(* ===== verification/UploadCache.v ===== *)
(** * The cache of chunk locations: [upload/chunk_cache.go], [cache_manager.go], [usage.go]

    One file per location below the cache directory, at a path made of the
    endpoint's tag and the chunk's hash; the recency of the entries in an LRU in
    memory; eviction down to 90% of the capacity, after a walk of the directory
    that brings the LRU in line with what is there.  The file system is that of
    [FileSystem], whose calls may fail one by one; its base is the manager's
    directory.

    The goroutines of [Store] and [Lookup] work on files of their own, and are
    taken one after the other in the order of Go's map iteration, which is a
    parameter, or of the hashes.  [slices.SortFunc] is a parameter too: which of
    two files with the same time comes first is not specified.  Directories are
    implicit: removing an empty one changes no file. *)

From Stdlib Require Import ZArith Lia Strings.Byte Strings.String.
From stdpp Require Import gmap.
From S2P Require Import Prelude Prog Hash Sha256 Shard Storage FileSystem Lru.

(** ** Data *)

Definition entrySize : Z := 32 + 4.
Definition entryCost : Z := 4 * 2 ^ 10.

(** In nanoseconds. *)
Definition leftoverAge : Z := 24 * 3600 * 1000000000.
Definition reconcileInterval : Z := 60 * 1000000000.

Record entryKey : Type := MkEntryKey { ek_tag : vec byte 8; ek_hash : ChunkHash }.

#[global] Instance entryKey_eq : EqDecision entryKey.
Proof. solve_decision. Defined.
#[global] Instance entryKey_countable : Countable entryKey :=
  inj_countable' (fun k => (ek_tag k, ek_hash k)) (fun '(t, h) => MkEntryKey t h) ltac:(by intros []).

Definition endpointTag (endpoint : gostring) : vec byte 8 := to_arr 8 (take 8 (vec_to_list (Sum256 endpoint))).

Abbreviation entry_lru := (Cache entryKey unit unit).

(** [CacheManager]; [cm_lastReconcile] is [None] for the zero time, and [dir] is
    the base of the file system. *)
Record CacheManager : Type := MkManager {
  cm_capacity : Z;
  cm_lru : entry_lru;
  cm_lastReconcile : option Z;
  cm_fs : fsys;
}.

Definition NewCacheManager (capacity : Z) (fs : fsys) : CacheManager := MkManager capacity (New 0) None fs.

Definition on_disk {A} (m : prog fsys A) : prog CacheManager A := fun s =>
  let '(r, fs) := m (cm_fs s) in (r, MkManager (cm_capacity s) (cm_lru s) (cm_lastReconcile s) fs).
Definition on_lru {A} (m : cprog (K := entryKey) (V := unit) (W := unit) A) : prog CacheManager A := fun s =>
  let '(r, (c, _)) := m (cm_lru s, tt) in (r, MkManager (cm_capacity s) c (cm_lastReconcile s) (cm_fs s)).
Definition get_capacity : prog CacheManager Z := fun s => (Ok (cm_capacity s), s).
Definition get_lastReconcile : prog CacheManager (option Z) := fun s => (Ok (cm_lastReconcile s), s).
Definition set_lastReconcile (t : Z) : prog CacheManager unit := fun s =>
  (Ok tt, MkManager (cm_capacity s) (cm_lru s) (Some t) (cm_fs s)).

(** ** Entries *)

Definition kChunksDir : gostring := str "chunks".

(** The path of a key below the directory. *)
Definition entry_key (key : entryKey) : gostring :=
  let name := formatHash (ek_hash key) in
  kChunksDir ++ slash :: hex_encode (ek_tag key) ++ slash :: slice 0 2 name ++ slash :: slice 2 4 name ++ slash :: slice 4 64 name.

Definition entryPath (key : entryKey) (s : fsys) : path := Join (fs_rooted s) (fs_base s) (entry_key key).

Definition with_entry {A} (key : entryKey) (f : path -> prog fsys A) : prog fsys A := fun s => f (entryPath key s) s.

Definition encode_entry (loc : ChunkLocation) : list byte := vec_to_list (cl_XorbHash loc) ++ put_u32 (cl_ChunkIndex loc).

Definition decode_entry (entry : list byte) : ChunkLocation := MkChunkLocation (to_arr hashSize (take 32 entry)) (le_val (drop 32 entry)).

(** [os.CreateTemp(dir, prefix + "*" + suffix)]. *)
Definition os_CreateTempAs (dir : path) (prefix suffix : gostring) : prog fsys path :=
  os_call (fun s =>
    let p := dir ++ [prefix ++ fe_temp (fs_env s) (fs_temps s) ++ suffix] in
    let s := MkFs (fs_base s) (fs_rooted s) (fs_files s) (fs_env s) (fs_clock s) (S (fs_temps s)) (fs_ctxs s) (fs_faults s) in
    if bool_decide (is_Some (fs_files s !! p)) then (Err (Errorf "file exists"), s)
    else (now ← os_now; _ ← store_file p (MkObject [] now); mret p) s).

Definition dot_tmp : gostring := str ".tmp".

Definition writeFile (p : path) (data : list byte) : prog fsys unit :=
  _ ← os_MkdirAll (Dir p);
  f ← os_CreateTempAs (Dir p) [] dot_tmp;
  let out e := (_ ← ignore (os_Remove f); throw e) in
  catch (os_Write f data)
    (fun _ => catch (os_Close f) (fun _ => catch (os_Rename f p) mret out) out)
    (fun e => _ ← ignore (os_Close f); out e).

(** [os.Remove] of a directory: it must be empty. *)
Definition os_RemoveDir (dir : path) : prog fsys unit :=
  os_call (fun s => if bool_decide (files_below dir s = []) then (Ok tt, s) else (Err (Errorf "directory not empty"), s)).

Fixpoint remove_dirs (n : nat) (dir : path) : prog fsys unit :=
  match n with
  | O => mret tt
  | S n => catch (os_RemoveDir dir) (fun _ => remove_dirs n (Dir dir)) (fun _ => mret tt)
  end.

Definition removeEmptyCacheDirs (p : path) : prog fsys unit := remove_dirs 2 (Dir p).

(** ** Eviction *)

Fixpoint add_all (keys : list entryKey) : prog CacheManager unit :=
  match keys with
  | [] => mret tt
  | key :: keys => _ ← on_lru (Add key tt); add_all keys
  end.

Definition unlink (p : path) : prog fsys unit := _ ← ignore (os_Remove p); removeEmptyCacheDirs p.

Definition kept_entries (capacity : Z) : Z :=
  let kept := capacity ÷ entryCost in kept - kept ÷ 10.

(** Each turn takes one entry out of the LRU. *)
Fixpoint evict_down (fuel : nat) (kept : Z) : prog CacheManager unit :=
  match fuel with
  | O => throw (Panic "out of fuel")
  | S fuel =>
      n ← on_lru Len;
      if n <=? kept then mret tt
      else
        oldest ← on_lru RemoveOldest;
        let key := match oldest with Some kv => kv.1 | None => MkEntryKey (to_arr 8 []) zeroHash end in
        _ ← on_disk (with_entry key unlink);
        evict_down fuel kept
  end.

Definition evictLocked : prog CacheManager unit :=
  capacity ← get_capacity;
  if capacity <=? 0 then mret tt
  else n ← on_lru Len; evict_down (S (Z.to_nat n)) (kept_entries capacity).

(** ** Reconciling with the directory *)

(** [os.ReadDir]: the files of a directory, by name. *)
Definition os_ReadDir (dir : path) : prog fsys (list path) :=
  os_call (fun s => (Ok (filter (fun p => Dir p = dir /\ p <> []) (files_below dir s)), s)).

Definition name_of (p : path) : gostring := default [] (last p).

Definition has_prefix (prefix s : gostring) : bool := bool_decide (take (length prefix) s = prefix).
Definition has_suffix (suffix s : gostring) : bool := (Nat.leb (length suffix) (length s)) && bool_decide (drop (length s - length suffix) s = suffix).

Fixpoint remove_stale (now : Z) (des : list path) : prog fsys unit :=
  match des with
  | [] => mret tt
  | de :: des =>
      _ ← (if negb (has_prefix (str "xorb-") (name_of de)) then mret tt
           else catch (os_Stat de)
                  (fun info => if leftoverAge <=? now - o_modTime info then ignore (os_Remove de) else mret tt)
                  (fun _ => mret tt));
      remove_stale now des
  end.

Definition sweep_staging (now : Z) : prog fsys unit := fun s =>
  catch (os_ReadDir (Join (fs_rooted s) (fs_base s) (str "staging"))) (remove_stale now) (fun _ => mret tt) s.

(** [diskEntry]. *)
Record diskEntry : Type := MkDiskEntry { de_key : entryKey; de_modTime : Z }.

(** The callback of the walk on a file below [chunks]. *)
Definition visit_entry (chunks : path) (now : Z) (found : list diskEntry) (p : path) : prog fsys (list diskEntry) := fun s =>
  catch (os_Stat p)
    (fun info =>
      match drop (length chunks) p with
      | [part0; part1; part2; part3] =>
          match hex_decode part0 with
          | None => mret found
          | Some tag =>
              if negb (len tag =? 8) then mret found
              else if has_suffix dot_tmp part3 then
                match hex_decode (part1 ++ part2) with
                | Some [a; b] =>
                    if bool_decide (Dir p <> chunks ++ [hex_encode tag; hex_encode [a]; hex_encode [b]]) then mret found
                    else if leftoverAge <=? now - o_modTime info then _ ← unlink p; mret found
                    else mret found
                | _ => mret found
                end
              else
                match parseHash (part1 ++ part2 ++ part3) with
                | Err _ => mret found
                | Ok h =>
                    let key := MkEntryKey (to_arr 8 tag) h in
                    if bool_decide (entryPath key s <> p) then mret found else mret (found ++ [MkDiskEntry key (o_modTime info)])
                end
          end
      | _ => mret found
      end)
    (fun _ => mret found) s.

Fixpoint visit_entries (chunks : path) (now : Z) (found : list diskEntry) (files : list path) : prog fsys (list diskEntry) :=
  match files with
  | [] => mret found
  | p :: files => found ← visit_entry chunks now found p; visit_entries chunks now found files
  end.

Definition walk_chunks (now : Z) : prog fsys (list diskEntry) := fun s =>
  let chunks := Join (fs_rooted s) (fs_base s) kChunksDir in
  visit_entries chunks now [] (files_below chunks s) s.

Fixpoint pop_all (fuel : nat) (tracked : list entryKey) : prog CacheManager (list entryKey) :=
  match fuel with
  | O => throw (Panic "out of fuel")
  | S fuel =>
      n ← on_lru Len;
      if n <=? 0 then mret tracked
      else
        oldest ← on_lru RemoveOldest;
        let key := match oldest with Some kv => kv.1 | None => MkEntryKey (to_arr 8 []) zeroHash end in
        pop_all fuel (tracked ++ [key])
  end.

(** The tracked keys still on disk; what is left of [onDisk]. *)
Fixpoint readd (tracked : list entryKey) (onDisk : gset entryKey) : prog CacheManager (gset entryKey) :=
  match tracked with
  | [] => mret onDisk
  | key :: tracked =>
      if bool_decide (key ∈ onDisk) then _ ← on_lru (Add key tt); readd tracked (onDisk ∖ {[key]})
      else readd tracked onDisk
  end.

Section manager.
Context (range_map : gmap ChunkHash ChunkLocation -> list (ChunkHash * ChunkLocation)).
Context (sort_func : list diskEntry -> list diskEntry).

Definition adopt (found : list diskEntry) : prog CacheManager unit :=
  n ← on_lru Len;
  tracked ← pop_all (S (Z.to_nat n)) [];
  onDisk ← readd tracked (list_to_set (map de_key found));
  add_all (filter (fun key => key ∈ onDisk) (map de_key (sort_func found))).

Definition reconcileLocked : prog CacheManager unit :=
  now ← on_disk os_now;
  _ ← set_lastReconcile now;
  _ ← on_disk (sweep_staging now);
  capacity ← get_capacity;
  if capacity <=? 0 then mret tt
  else found ← on_disk (walk_chunks now); adopt found.

Definition evaluateLocked : prog CacheManager unit :=
  capacity ← get_capacity;
  n ← on_lru Len;
  if (capacity <=? 0) || (n * entryCost <? capacity) then mret tt
  else
    now ← on_disk os_now;
    lastReconcile ← get_lastReconcile;
    _ ← (if match lastReconcile with Some t => reconcileInterval <=? now - t | None => true end then reconcileLocked else mret tt);
    evictLocked.

Definition prepare : prog CacheManager unit :=
  lastReconcile ← get_lastReconcile;
  _ ← (match lastReconcile with None => reconcileLocked | Some _ => mret tt end);
  evaluateLocked.

(** A new xorb file below [staging]. *)
Definition create : prog CacheManager path :=
  on_disk (fun s =>
    let dir := Join (fs_rooted s) (fs_base s) (str "staging") in
    (_ ← os_MkdirAll dir; os_CreateTempAs dir (str "xorb-") []) s).

(** ** [Store] and [Lookup] *)

(** The goroutines of [Store]: the keys written, and the first error. *)
Fixpoint store_entries (tag : vec byte 8) (l : list (ChunkHash * ChunkLocation)) (stored : list entryKey) (err : option error) :
    prog CacheManager (list entryKey * option error) :=
  match l with
  | [] => mret (stored, err)
  | (h, loc) :: l =>
      let key := MkEntryKey tag h in
      catch (on_disk (with_entry key (fun p => writeFile p (encode_entry loc))))
        (fun _ => store_entries tag l (stored ++ [key]) err)
        (fun e => store_entries tag l stored (match err with Some _ => err | None => Some e end))
  end.

Definition Store (endpoint : gostring) (locations : gmap ChunkHash ChunkLocation) : prog CacheManager unit :=
  '(stored, err) ← store_entries (endpointTag endpoint) (range_map locations) [] None;
  capacity ← get_capacity;
  _ ← (if 0 <? capacity then _ ← add_all stored; evaluateLocked else mret tt);
  match err with Some e => throw e | None => mret tt end.

Definition read_entry (key : entryKey) : prog fsys (option ChunkLocation) :=
  with_entry key (fun p =>
    catch (os_ReadFile p)
      (fun entry => if negb (len entry =? entrySize) then _ ← unlink p; mret None else mret (Some (decode_entry entry)))
      (fun _ => mret None)).

Definition ctx_done : prog fsys bool := catch os_ctx (fun _ => mret false) (fun _ => mret true).

Fixpoint read_entries (tag : vec byte 8) (hashes : list ChunkHash) (seen : gset ChunkHash) (results : gmap ChunkHash ChunkLocation) :
    prog fsys (gmap ChunkHash ChunkLocation) :=
  match hashes with
  | [] => mret results
  | h :: hashes =>
      canceled ← ctx_done;
      if (canceled : bool) then mret results
      else if bool_decide (h ∈ seen) then read_entries tag hashes seen results
      else
        entry ← read_entry (MkEntryKey tag h);
        read_entries tag hashes ({[h]} ∪ seen) (match entry with Some loc => <[h := loc]> results | None => results end)
  end.

Definition Lookup (endpoint : gostring) (hashes : list ChunkHash) : prog CacheManager (gmap ChunkHash ChunkLocation) :=
  if len hashes =? 0 then mret ∅
  else
    canceled ← on_disk ctx_done;
    if (canceled : bool) then mret ∅
    else
      let tag := endpointTag endpoint in
      results ← on_disk (read_entries tag hashes ∅ ∅);
      capacity ← get_capacity;
      _ ← (if 0 <? capacity then add_all (map (fun hl => MkEntryKey tag hl.1) (range_map results)) else mret tt);
      mret results.

(** ** [Usage] *)

Record CacheUsage : Type := MkCacheUsage { cu_Count : Z; cu_Bytes : Z }.

Fixpoint count_files (files : list path) (usage : CacheUsage) : prog fsys CacheUsage :=
  match files with
  | [] => mret usage
  | p :: files =>
      _ ← os_ctx;
      catch (os_Stat p)
        (fun info => count_files files (MkCacheUsage (cu_Count usage + 1) (cu_Bytes usage + len (o_data info))))
        (fun e => if errors_Is e ErrNotExist then count_files files usage else throw e)
  end.

Definition Usage : prog CacheManager CacheUsage :=
  _ ← on_disk os_ctx;
  files ← on_disk (os_call (fun s => (Ok (files_below (fs_base s) s), s)));
  on_disk (count_files files (MkCacheUsage 0 0)).
End manager.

▶ EXERCISE OBJECTIVE: Nothing past the line containing "The goroutines of [Store] and" should be restated; transcribe the material exactly from its first line through that line.

▶ OUTPUT:
(* ===== verification/UploadCache.v ===== *)
(** * The cache of chunk locations: [upload/chunk_cache.go], [cache_manager.go], [usage.go]

    One file per location below the cache directory, at a path made of the
    endpoint's tag and the chunk's hash; the recency of the entries in an LRU in
    memory; eviction down to 90% of the capacity, after a walk of the directory
    that brings the LRU in line with what is there.  The file system is that of
    [FileSystem], whose calls may fail one by one; its base is the manager's
    directory.

    The goroutines of [Store] and [Lookup] work on files of their own, and are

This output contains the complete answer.